(** C3, as the code has it: after every call on a reachable world every
    record has [createdAt <= updatedAt]; a record that is still there has the
    [createdAt] it had and an [updatedAt] that is not smaller; a created
    record is new, and its [updatedAt] is its [createdAt] plus the time that
    passed until it was saved; an update that succeeds sets [updatedAt] to the
    reading of the clock during the update. *)
Theorem timestamps_after_every_call omit w c r w' :
  reachable omit w →
  handle omit c w = (r, w') →
  (∀ id p', posts w' !! id = Some p' → createdAt p' ≤ updatedAt p') ∧
  (∀ id p p', posts w !! id = Some p → posts w' !! id = Some p' →
     createdAt p' = createdAt p ∧ updatedAt p ≤ updatedAt p') ∧
  (∀ env req d, c = POST_posts env req → json r = JPost d →
     posts w !! d.1 = None ∧ posts w' !! d.1 = Some d.2 ∧
     updatedAt d.2 = createdAt d.2 + Z.of_N (tick_updatedAt env)
                     + Z.of_N (tick_presave env)) ∧
  (∀ env id req p', c = PUT_post env id req → status r = 200%N →
     posts w' !! id = Some p' → updatedAt p' = now w').
Proof.
  intros Hw Hstep.
  assert (reachable omit w') as Hw' by (by eapply reach_step).
  apply reachable_invariant in Hw as [IHt IHi], Hw' as [IHt' _].
  apply handle_effect in Hstep.
  split_and!.
  - intros id p' Hp'. by destruct (IHt' _ _ Hp').
  - intros id0 q q'.
    destruct Hstep as [Hp Hn Ht _ _
                      |env req p -> -> Hp Hn Hc Hu Ht
                      |env id req p p' -> Hold Hp Hn Hc Hu Ht
                      |id -> Hp Hn Ht]; rewrite Hp.
    + intros Hq Hq'; rewrite Hq in Hq'; injection Hq' as <-; lia.
    + rewrite lookup_insert. case_decide; subst.
      * intros Hq. apply IHi in Hq. lia.
      * intros Hq Hq'; rewrite Hq in Hq'; injection Hq' as <-; lia.
    + rewrite lookup_insert. case_decide; subst.
      * rewrite Hold. intros [= <-] [= <-]. apply IHt in Hold. lia.
      * intros Hq Hq'; rewrite Hq in Hq'; injection Hq' as <-; lia.
    + rewrite lookup_delete. case_decide; [done|].
      intros Hq Hq'; rewrite Hq in Hq'; injection Hq' as <-; lia.
  - intros env0 req0 d -> Hd.
    destruct Hstep as [_ _ _ Hno _
                      |env req p [= <- <-] -> Hp Hn Hc Hu Ht
                      |env id req p p' [=] _ _ _ _ _ _
                      |id [=] _ _ _].
    + by destruct (Hno env0 req0 d).
    + simpl in Hd. injection Hd as <-. simpl. rewrite Hp, lookup_insert_eq.
      split_and!; [|done..].
      destruct (posts w !! nextId w) as [q|] eqn:Hq; [|done].
      apply IHi in Hq. lia.
  - intros env0 id0 req0 q -> Hs.
    destruct Hstep as [_ _ _ _ Hno
                      |env req p [=] _ _ _ _ _ _
                      |env id req p p' [= <- <- <-] Hold Hp Hn Hc Hu Ht
                      |id [=] _ _ _].
    + by destruct (Hno env0 id0 req0).
    + rewrite Hp, lookup_insert_eq. intros [= <-]. lia.
Qed.

Lemma timestamps_after_every_call_witness :
  (∀ id p', posts w_kyoto !! id = Some p' → createdAt p' ≤ updatedAt p') ∧
  posts (start 100) !! 1%positive = None ∧
  posts w_kyoto !! 1%positive = Some kyoto ∧
  updatedAt kyoto = createdAt kyoto + Z.of_N (tick_updatedAt slow_save)
                    + Z.of_N (tick_presave slow_save).
Proof.
  destruct (timestamps_after_every_call true (start 100)
              (POST_posts slow_save (mkRequest kyoto_form None))
              (mkResponse 201 (JPost (1%positive, kyoto))) w_kyoto
              (reach_start true 100) eq_refl)
    as (Hinv & _ & Hnew & _).
  split; [exact Hinv|].
  exact (Hnew slow_save (mkRequest kyoto_form None) (1%positive, kyoto)
           eq_refl eq_refl).
Defined.

(** C3, as stated, fails twice: the record [kyoto] is created at 100 and
    saved at 101, so its two timestamps differ from the start; and an update
    in the millisecond of the save leaves [updatedAt] at 101. *)
Lemma created_and_updated_within_a_millisecond :
  createPost slow_save (mkRequest kyoto_form None) (start 100)
    = (mkResponse 201 (JPost (1%positive, kyoto)), w_kyoto) ∧
  createdAt kyoto ≠ updatedAt kyoto ∧
  status (updatePost true quiet 1%positive content_only w_kyoto).1 = 200%N ∧
  updatedAt <$> posts (updatePost true quiet 1%positive content_only w_kyoto).2
                  !! 1%positive
  = Some (updatedAt kyoto).
Proof. split_and!; [reflexivity|discriminate|reflexivity..]. Qed.

(** * Further properties of the handlers *)

(** ** The three ways a create request ends *)

Lemma createPost_refused env req w :
  truthy (b_title (body req)) = false ∨ truthy (b_content (body req)) = false →
  createPost env req w =
    (mkResponse 400 (JMessage "Title and content are required"), w).
Proof.
  intros H. unfold createPost.
  destruct H as [-> | ->]; simpl; rewrite ?orb_true_r; done.
Qed.

Lemma createPost_host_failed env req w f msg :
  truthy (b_title (body req)) = true →
  truthy (b_content (body req)) = true →
  file req = Some f →
  upload_outcome env = UploadError msg →
  createPost env req w =
    (mkResponse 400 (JMessage ("Failed to create post: " +:+ msg)),
     mkWorld (posts w) (nextId w) (now w) (uploads w ++ [f])).
Proof.
  intros Ht Hc Hf Hu. unfold createPost. rewrite Ht, Hc, Hf. simpl.
  unfold_M. simpl. by rewrite Hu.
Qed.
(** C2: with the page count known and the page in range, the page stays in
    [1, totalPages] through every sequence of navigation actions. *)
Theorem navigation_keeps_page_in_range :
  forall T evs st, numPages st = Some T -> 1 <= pageNumber st <= T ->
    Forall (navigation T) evs ->
    numPages (run evs st) = Some T /\ 1 <= pageNumber (run evs st) <= T.
Proof.
  intros T evs. induction evs as [|ev evs IH]; intros st Hn Hp Hall; simpl.
  - auto.
  - inversion Hall as [|? ? Hev Hrest]; subst.
    destruct (navigation_step T ev st Hn Hp Hev) as [Hn' Hp'].
    exact (IH _ Hn' Hp' Hrest).
Qed.

Lemma navigation_keeps_page_in_range_witness :
  let st := run [ClickNext; ClickThumbnail 5; ClickNext; ClickPrevious]
                (onDocumentLoadSuccess 5 initial) in
  numPages st = Some 5 /\ 1 <= pageNumber st <= 5.
Proof.
  apply (navigation_keeps_page_in_range 5
           [ClickNext; ClickThumbnail 5; ClickNext; ClickPrevious]
           (onDocumentLoadSuccess 5 initial)).
  - reflexivity.
  - simpl. lia.
  - repeat constructor; simpl; lia.
Defined.

Lemma numPages_iter_goToNextPage :
  forall n st, numPages (Nat.iter n goToNextPage st) = numPages st.
Proof. induction n as [|n IH]; intros st; simpl; auto. Qed.

Lemma pageNumber_goToNextPage :
  forall st, pageNumber (goToNextPage st)
             = Z.min (JS.ToNumber (numPages st)) (pageNumber st + 1).
Proof. reflexivity. Qed.

Lemma pageNumber_goToPrevPage :
  forall st, pageNumber (goToPrevPage st) = Z.max 1 (pageNumber st - 1).
Proof. reflexivity. Qed.

Lemma pageNumber_iter_goToNextPage :
  forall T st, numPages st = Some T -> forall n,
    pageNumber (Nat.iter (S n) goToNextPage st)
    = Z.min T (pageNumber st + Z.of_nat (S n)).
Proof.
  intros T st Hn. induction n as [|n IH].
  - simpl Nat.iter. rewrite pageNumber_goToNextPage, Hn. reflexivity.
  - change (Nat.iter (S (S n)) goToNextPage st)
      with (goToNextPage (Nat.iter (S n) goToNextPage st)).
    rewrite pageNumber_goToNextPage, numPages_iter_goToNextPage, Hn, IH.
    simpl JS.ToNumber. lia.
Qed.

Lemma pageNumber_iter_goToPrevPage :
  forall st n,
    pageNumber (Nat.iter (S n) goToPrevPage st)
    = Z.max 1 (pageNumber st - Z.of_nat (S n)).
Proof.
  intros st. induction n as [|n IH].
  - simpl Nat.iter. rewrite pageNumber_goToPrevPage. reflexivity.
  - change (Nat.iter (S (S n)) goToPrevPage st)
      with (goToPrevPage (Nat.iter (S n) goToPrevPage st)).
    rewrite pageNumber_goToPrevPage, IH. lia.
Qed.

(** C5: one call of [goToNextPage] computes min(totalPages, page + 1) and
    does nothing at the last page; [n >= 1] calls from page 1 end at
    min(totalPages, 1 + n). *)
Theorem goToNextPage_iterated :
  forall (T : Z) (n : nat) (st : ViewState),
    numPages st = Some T -> (1 <= n)%nat ->
    pageNumber (goToNextPage st) = Z.min T (pageNumber st + 1) /\
    (pageNumber st = T -> goToNextPage st = st) /\
    (pageNumber st = 1 ->
     pageNumber (Nat.iter n goToNextPage st) = Z.min T (1 + Z.of_nat n)).
Proof.
  intros T n st Hn Hpos. split; [|split].
  - rewrite pageNumber_goToNextPage, Hn. reflexivity.
  - intros Hp. destruct st as [np p sc]. simpl in *. subst.
    unfold goToNextPage, setPageNumber_with, setPageNumber. simpl.
    f_equal. lia.
  - intros Hp. destruct n as [|n]; [lia|].
    rewrite (pageNumber_iter_goToNextPage T st Hn), Hp. reflexivity.
Qed.

Lemma goToNextPage_iterated_witness :
  let st := {| numPages := Some 4; pageNumber := 1; scale := JS.lit_1_0 |} in
  let last := {| numPages := Some 4; pageNumber := 4; scale := JS.lit_1_0 |} in
  pageNumber (Nat.iter 7 goToNextPage st) = Z.min 4 (1 + 7) /\
  goToNextPage last = last.
Proof.
  intros st last.
  destruct (goToNextPage_iterated 4 7 st) as (_ & _ & H);
    [reflexivity | lia | ].
  destruct (goToNextPage_iterated 4 1 last) as (_ & Hlast & _);
    [reflexivity | lia | ].
  split; [apply H | apply Hlast]; reflexivity.
Defined.

(** C6: one call of [goToPrevPage] computes max(1, page - 1) and does
    nothing at page 1; [n >= 1] calls from page [k >= 1] end at
    max(1, k - n). *)
Theorem goToPrevPage_iterated :
  forall (k : Z) (n : nat) (st : ViewState),
    pageNumber st = k -> 1 <= k -> (1 <= n)%nat ->
    pageNumber (goToPrevPage st) = Z.max 1 (k - 1) /\
    (k = 1 -> goToPrevPage st = st /\
              goToPrevPage (goToPrevPage st) = goToPrevPage st) /\
    pageNumber (Nat.iter n goToPrevPage st) = Z.max 1 (k - Z.of_nat n).
Proof.
  intros k n st Hp Hk Hpos. split; [|split].
  - rewrite pageNumber_goToPrevPage, Hp. reflexivity.
  - intros ->. destruct st as [np p sc]. simpl in Hp. subst p.
    split; reflexivity.
  - destruct n as [|n]; [lia|].
    rewrite pageNumber_iter_goToPrevPage, Hp. reflexivity.
Qed.
(* ===================================================================== *)
(** * Tables *)
(* ===================================================================== *)

(** A time zone object, identified by its name ("Asia/Kolkata"). *)
Definition TZ := string.

(** A pandas [Timestamp]: [value] counts nanoseconds, from the epoch in UTC
    when [tzinfo] is set, on the wall clock when it is not. *)
Record Timestamp := mkTs { tzinfo : option TZ; value : Z }.

(** A numeric cell. [NaN] is what pandas fills a missing field with,
    [Num x] is a float64 number, given by its IEEE 754 bits [x], and
    [Int64 n] is the integer [n] of an int64 column (the Volume of a
    response). The script computes on no field; what changes a cell is
    [pd.concat] bringing an int64 column to float64. *)
Inductive Cell := NaN | Num (x : Z) | Int64 (n : Z).

(** The float64 nearest to an integer, ties going to the even significand,
    as its IEEE 754 bits: the sign, 11 bits of exponent, 52 bits of
    significand. A significand that rounds up to [2 ^ 53] carries into the
    exponent. *)
Definition float64_of_int (n : Z) : Z :=
  if n =? 0 then 0
  else
    let a := Z.abs n in
    let k := Z.log2 a in
    let q :=
      if k <=? 52 then a * 2 ^ (52 - k)
      else
        let d := 2 ^ (k - 52) in
        let q := a / d in
        let r := a mod d in
        if (d <? 2 * r) || ((d =? 2 * r) && Z.odd q) then q + 1 else q in
    (if n <? 0 then 2 ^ 63 else 0) + (k + 1023) * 2 ^ 52 + (q - 2 ^ 52).

(** [astype('float64')] on a cell. *)
Definition astype_float64 (c : Cell) : Cell :=
  match c with
  | Int64 n => Num (float64_of_int n)
  | _ => c
  end.

(** One Bar: the index value and the cells, positionally under [columns]. *)
Definition Row : Type := Z * list Cell.

(** A [DataFrame] indexed by a [DatetimeIndex]: the index has one zone
    (or none) for all its values. *)
Record DataFrame := mkDF {
  index_tz : option TZ;
  columns : list string;
  rows : list Row
}.

(** [pd.DataFrame()] *)
Definition DataFrame_new : DataFrame := mkDF None [] [].

Definition index (df : DataFrame) : list Z := fst <$> rows df.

* Work item *
From the data above, gather every line that includes the word "done".

* Task response *
    + rewrite lookup_delete. case_decide; [done|].
      split_and!; [|done..].
      destruct (posts w !! nextId w) as [q|] eqn:Hq; [|done].
  destruct H as [-> | ->]; simpl; rewrite ?orb_true_r; done.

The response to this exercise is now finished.